Novelty: 4 — The insight into T2I/SR objective divergence is novel, and the integration of SR priors into score distillation via CiD constitutes an original contribution; however, the overall framework remains an improved composition of existing components (SiD/REPA/LoRA).
Technical Depth: 4 — The mathematical derivation of CiD/CiDA is rigorous, the progression from VSD → SiD → CiD is logically coherent, and each design decision is validated through ablation studies.

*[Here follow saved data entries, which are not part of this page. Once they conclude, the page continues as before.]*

(* ===== verification/Db.v ===== *)
(** * Db: the database layer

    [crates/db/src/models.rs] and [crates/db/src/connection.rs]. A statement is
    the function its SQL text denotes on the tables it names; a transaction is
    a copy of the tables that [commit] puts in place of the database's. The
    server itself is not part of the repository: a statement may fail at any
    point (the fault script), and the schema's unique constraints and the
    unspecified row orders are the fields of the class [DbEnv]. *)

From Stdlib Require Import Ascii String.
From S2P Require Import Prelude Floats RustStr.
Local Open Scope string_scope.
Local Open Scope list_scope.
Local Open Scope Z_scope.

Inductive Error :=
| Sqlx
| TryFromInt
| Fuel
| Anyhow (msg : string).
#[export] Instance Error_eq_dec : EqDecision Error.
Proof. solve_decision. Defined.

Abbreviation BuildID := Z.

(** ** Models *)

Inductive BuildStatus :=
| Success | Failed | DepFailed | Aborted | Cancelled | FailedWithOutput | TimedOut
| CachedFailure | Unsupported | LogLimitExceeded | NarSizeLimitExceeded
| NotDeterministic | Busy.
#[export] Instance BuildStatus_eq_dec : EqDecision BuildStatus.
Proof. solve_decision. Defined.

(** [status as i32] *)
Definition BuildStatus_as_i32 (s : BuildStatus) : Z :=
  match s with
  | Success => 0 | Failed => 1 | DepFailed => 2 | Aborted => 3 | Cancelled => 4
  | FailedWithOutput => 6 | TimedOut => 7 | CachedFailure => 8 | Unsupported => 9
  | LogLimitExceeded => 10 | NarSizeLimitExceeded => 11 | NotDeterministic => 12
  | Busy => 100
  end.

Definition BuildStatus_from_i32 (v : Z) : option BuildStatus :=
  match v with
  | 0 => Some Success
  | 1 => Some Failed
  | 2 => Some DepFailed
  | 3 => Some Aborted
  | 4 => Some Cancelled
  | 6 => Some FailedWithOutput
  | 7 => Some TimedOut
  | 8 => Some CachedFailure
  | 9 => Some Unsupported
  | 10 => Some LogLimitExceeded
  | 11 => Some NarSizeLimitExceeded
  | 12 => Some NotDeterministic
  | 100 => Some Busy
  | _ => None
  end.

Inductive StepStatus :=
| Preparing | Connecting | SendingInputs | Building | WaitingForLocalSlot
| ReceivingOutputs | PostProcessing.
Definition StepStatus_as_i32 (s : StepStatus) : Z :=
  match s with
  | Preparing => 1 | Connecting => 10 | SendingInputs => 20 | Building => 30
  | WaitingForLocalSlot => 35 | ReceivingOutputs => 40 | PostProcessing => 50
  end.

Inductive BuildType := TBuild | TSubstitution.
Definition BuildType_as_i32 (t : BuildType) : Z :=
  match t with TBuild => 0 | TSubstitution => 1 end.

Record JobsetModel := mkJobsetModel { jm_project : string; jm_name : string; jm_schedulingshares : Z }.
Record BuildSmall := mkBuildSmall { bs_id : BuildID; bs_globalpriority : Z }.
Record BuildModel := mkBuildModel {
  bm_id : BuildID; bm_jobset_id : Z; bm_project : string; bm_jobset : string;
  bm_job : string; bm_drvpath : string; bm_maxsilent : option Z; bm_timeout : option Z;
  bm_timestamp : Z; bm_globalpriority : Z; bm_priority : Z }.
Record BuildSteps := mkBuildSteps { bst_starttime : option Z; bst_stoptime : option Z }.

Record UpdateBuild := mkUpdateBuild {
  ub_status : BuildStatus; ub_start_time : Z; ub_stop_time : Z; ub_size : Z;
  ub_closure_size : Z; ub_release_name : option string; ub_is_cached_build : bool }.

Record InsertBuildStep := mkInsertBuildStep {
  ibs_build_id : BuildID; ibs_step_nr : Z; ibs_type : BuildType; ibs_drv_path : string;
  ibs_status : BuildStatus; ibs_busy : bool; ibs_start_time : option Z;
  ibs_stop_time : option Z; ibs_platform : option string; ibs_propagated_from : option Z;
  ibs_error_msg : option string; ibs_machine : string }.

Record InsertBuildStepOutput := mkInsertBuildStepOutput {
  ibo_build_id : BuildID; ibo_step_nr : Z; ibo_name : string; ibo_path : option string }.

Record UpdateBuildStep := mkUpdateBuildStep {
  ubs_build_id : BuildID; ubs_step_nr : Z; ubs_status : StepStatus }.

Record UpdateBuildStepInFinish := mkUpdateBuildStepInFinish {
  uf_build_id : BuildID; uf_step_nr : Z; uf_status : BuildStatus; uf_error_msg : option string;
  uf_start_time : Z; uf_stop_time : Z; uf_machine : option string; uf_overhead : option Z;
  uf_times_built : option Z; uf_is_non_deterministic : option bool }.

Record InsertBuildProduct := mkInsertBuildProduct {
  ip_build_id : BuildID; ip_product_nr : Z; ip_type : string; ip_subtype : string;
  ip_file_size : option Z; ip_sha256hash : option string; ip_path : string; ip_name : string;
  ip_default_path : string }.

Record InsertBuildMetric := mkInsertBuildMetric {
  im_build_id : BuildID; im_name : string; im_unit : option string; im_value : f64;
  im_project : string; im_jobset : string; im_job : string; im_timestamp : Z }.

Record BuildOutputModel := mkBuildOutputModel {
  bo_id : Z; bo_buildstatus : option Z; bo_releasename : option string;
  bo_closuresize : option Z; bo_size : option Z }.

(** [OwnedBuildProduct] and [BuildProduct] have the same fields, as have
    [OwnedBuildMetric] and [BuildMetric]. *)
Record BuildProductModel := mkBuildProductModel {
  bp_type : string; bp_subtype : string; bp_filesize : option Z; bp_sha256hash : option string;
  bp_path : option string; bp_name : string; bp_defaultpath : option string }.
Record BuildMetricModel := mkBuildMetricModel {
  bmt_name : string; bmt_unit : option string; bmt_value : f64 }.

Record MarkBuildSuccessData := mkMarkBuildSuccessData {
  mb_id : BuildID; mb_name : string; mb_project_name : string; mb_jobset_name : string;
  mb_finished_in_db : bool; mb_timestamp : Z; mb_failed : bool; mb_closure_size : Z;
  mb_size : Z; mb_release_name : option string; mb_outputs : gmap string string;
  mb_products : list BuildProductModel; mb_metrics : list BuildMetricModel }.

(** ** Tables *)

Record BuildRow := mkBuildRow {
  r_id : Z; r_finished : Z; r_timestamp : Z; r_jobset_id : Z; r_job : string;
  r_nixname : string; r_drvpath : string; r_system : string; r_maxsilent : option Z;
  r_timeout : option Z; r_ischannel : Z; r_iscurrent : Z; r_priority : Z;
  r_globalpriority : Z; r_keep : Z;
  r_buildstatus : option Z; r_starttime : option Z; r_stoptime : option Z;
  r_size : option Z; r_closuresize : option Z; r_releasename : option string;
  r_iscachedbuild : option Z; r_notificationpendingsince : option Z }.
#[global] Instance eta_BuildRow : Eta BuildRow := λ r,
  mkBuildRow (r_id r) (r_finished r) (r_timestamp r) (r_jobset_id r) (r_job r) (r_nixname r)
    (r_drvpath r) (r_system r) (r_maxsilent r) (r_timeout r) (r_ischannel r)
    (r_iscurrent r) (r_priority r) (r_globalpriority r) (r_keep r)
    (r_buildstatus r) (r_starttime r) (r_stoptime r) (r_size r) (r_closuresize r)
    (r_releasename r) (r_iscachedbuild r) (r_notificationpendingsince r).

Record JobsetRow := mkJobsetRow {
  j_id : Z; j_project : string; j_name : string; j_schedulingshares : Z }.

Record StepRow := mkStepRow {
  s_build : Z; s_stepnr : Z; s_type : Z; s_drvpath : option string; s_busy : Z;
  s_starttime : option Z; s_stoptime : option Z; s_system : option string;
  s_status : option Z; s_propagatedfrom : option Z; s_errormsg : option string;
  s_machine : option string; s_overhead : option Z; s_timesbuilt : option Z;
  s_isnondeterministic : option bool }.
#[global] Instance eta_StepRow : Eta StepRow := λ r,
  mkStepRow (s_build r) (s_stepnr r) (s_type r) (s_drvpath r) (s_busy r) (s_starttime r)
    (s_stoptime r) (s_system r) (s_status r) (s_propagatedfrom r) (s_errormsg r)
    (s_machine r) (s_overhead r) (s_timesbuilt r) (s_isnondeterministic r).

Record StepOutputRow := mkStepOutputRow {
  so_build : Z; so_stepnr : Z; so_name : string; so_path : option string }.
#[global] Instance eta_StepOutputRow : Eta StepOutputRow := λ r,
  mkStepOutputRow (so_build r) (so_stepnr r) (so_name r) (so_path r).
Record OutputRow := mkOutputRow { or_build : Z; or_name : string; or_path : option string }.
#[global] Instance eta_OutputRow : Eta OutputRow := λ r,
  mkOutputRow (or_build r) (or_name r) (or_path r).

Record Tables := mkTables {
  t_builds : list BuildRow;
  t_jobsets : list JobsetRow;
  t_buildsteps : list StepRow;
  t_buildstepoutputs : list StepOutputRow;
  t_buildoutputs : list OutputRow;
  t_buildproducts : list InsertBuildProduct;
  t_buildmetrics : list InsertBuildMetric;
  t_failedpaths : list string;
  t_systemstatus : gmap string string;
  t_notifications : list (string * string)
}.
#[global] Instance eta_Tables : Eta Tables := λ r,
  mkTables (t_builds r) (t_jobsets r) (t_buildsteps r) (t_buildstepoutputs r)
    (t_buildoutputs r) (t_buildproducts r) (t_buildmetrics r) (t_failedpaths r)
    (t_systemstatus r) (t_notifications r).

#[export] Instance set_t_builds : Setter t_builds := ltac:(mk_setter t_builds).
#[export] Instance set_t_buildsteps : Setter t_buildsteps := ltac:(mk_setter t_buildsteps).
#[export] Instance set_t_buildstepoutputs : Setter t_buildstepoutputs := ltac:(mk_setter t_buildstepoutputs).
#[export] Instance set_t_buildoutputs : Setter t_buildoutputs := ltac:(mk_setter t_buildoutputs).
#[export] Instance set_t_buildproducts : Setter t_buildproducts := ltac:(mk_setter t_buildproducts).
#[export] Instance set_t_buildmetrics : Setter t_buildmetrics := ltac:(mk_setter t_buildmetrics).
#[export] Instance set_t_failedpaths : Setter t_failedpaths := ltac:(mk_setter t_failedpaths).
#[export] Instance set_t_systemstatus : Setter t_systemstatus := ltac:(mk_setter t_systemstatus).
#[export] Instance set_t_notifications : Setter t_notifications := ltac:(mk_setter t_notifications).

(** What the server decides: the order of rows a query leaves open, the
    identity of an inserted build, and which inserts violate a constraint.
    The schema's key of [buildsteps] is (build, stepnr). *)
Class DbEnv : Type := {
  row_order : ∀ {A : Type}, list A → list A;
  row_order_perm : ∀ {A : Type} (l : list A), row_order l ≡ₚ l;
  fresh_build_id : list BuildRow → Z;
  fresh_build_id_fresh : ∀ t, fresh_build_id t ∉ map r_id t;
  step_conflict : list StepRow → Z → Z → bool;
  step_conflict_key : ∀ t b n, step_conflict t b n = true ↔
    Exists (λ r, s_build r = b ∧ s_stepnr r = n) t;
  failedpath_conflict : list string → string → bool
}.

(** ** Connections and transactions

    The fault script says which of the coming requests to the server fail; it
    is shared by all connections, and a script that is used up means success. *)

Record Database := mkDatabase { db_tables : Tables; db_faults : list bool }.
#[global] Instance eta_Database : Eta Database := λ r,
  mkDatabase (db_tables r) (db_faults r).
#[export] Instance set_db_tables : Setter db_tables := ltac:(mk_setter db_tables).
#[export] Instance set_db_faults : Setter db_faults := ltac:(mk_setter db_faults).
Abbreviation DbM := (M Database Error).

Record Transaction := mkTransaction {
  tx_tables : Tables; tx_aborted : bool; tx_faults : list bool }.
Abbreviation TxM := (M Transaction Error).

Definition next_fault (fs : list bool) : bool * list bool :=
  match fs with [] => (false, []) | b :: fs' => (b, fs') end.

(** A statement on a connection: its own transaction. A statement that
    returns no tables violates a constraint. *)
Definition conn_exec {A} (f : Tables → option (A * Tables)) : DbM A := λ db,
  let '(fault, fs) := next_fault (db_faults db) in
  if fault then (Err Sqlx, mkDatabase (db_tables db) fs)
  else match f (db_tables db) with
       | None => (Err Sqlx, mkDatabase (db_tables db) fs)
       | Some (a, t) => (Ok a, mkDatabase t fs)
       end.
Definition conn_query {A} (f : Tables → A) : DbM A := conn_exec (λ t, Some (f t, t)).
Definition conn_update (f : Tables → Tables) : DbM unit := conn_exec (λ t, Some (tt, f t)).

(** A statement of a transaction: after a failed one the transaction is
    aborted and accepts no further statement. *)
Definition tx_exec {A} (f : Tables → option (A * Tables)) : TxM A := λ tx,
  if tx_aborted tx then (Err Sqlx, tx)
  else let '(fault, fs) := next_fault (tx_faults tx) in
       if fault then (Err Sqlx, mkTransaction (tx_tables tx) true fs)
       else match f (tx_tables tx) with
            | None => (Err Sqlx, mkTransaction (tx_tables tx) true fs)
            | Some (a, t) => (Ok a, mkTransaction t false fs)
            end.
Definition tx_query {A} (f : Tables → A) : TxM A := tx_exec (λ t, Some (f t, t)).
Definition tx_update (f : Tables → Tables) : TxM unit := tx_exec (λ t, Some (tt, f t)).

(** [Database::get] *)
Definition get : DbM unit := conn_query (λ _, tt).

(** [begin_transaction], the statements, [commit]: an error drops the
    transaction, which rolls it back; [COMMIT] of an aborted transaction is a
    rollback that the server reports as a success. *)
Definition run_tx {A} (body : TxM A) : DbM A := λ db,
  let '(fault, fs) := next_fault (db_faults db) in
  if fault then (Err Sqlx, mkDatabase (db_tables db) fs)
  else match body (mkTransaction (db_tables db) false fs) with
       | (Err e, tx) => (Err e, mkDatabase (db_tables db) (tx_faults tx))
       | (Ok a, tx) =>
           let '(fault, fs') := next_fault (tx_faults tx) in
           if fault then (Err Sqlx, mkDatabase (db_tables db) fs')
           else (Ok a, mkDatabase (if tx_aborted tx then db_tables db else tx_tables tx) fs')
       end.

(** ** Statements *)

Definition map_if {A} (p : A → bool) (f : A → A) (l : list A) : list A :=
  map (λ x, if p x then f x else x) l.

Experimental Thoroughness: 4 — Coverage includes both synthetic and real-world datasets, 13 IQA metrics, user studies, MLLM-based evaluation, and detailed ablations (distillation strategies/VAE channels/prompt strategies); downstream task evaluation is nonetheless absent.
Writing Quality: 4 — Motivation is articulated clearly (Fig. 2 provides intuitive visualization) and the methodological derivation proceeds in a well-structured manner, though the dense notation requires careful reading.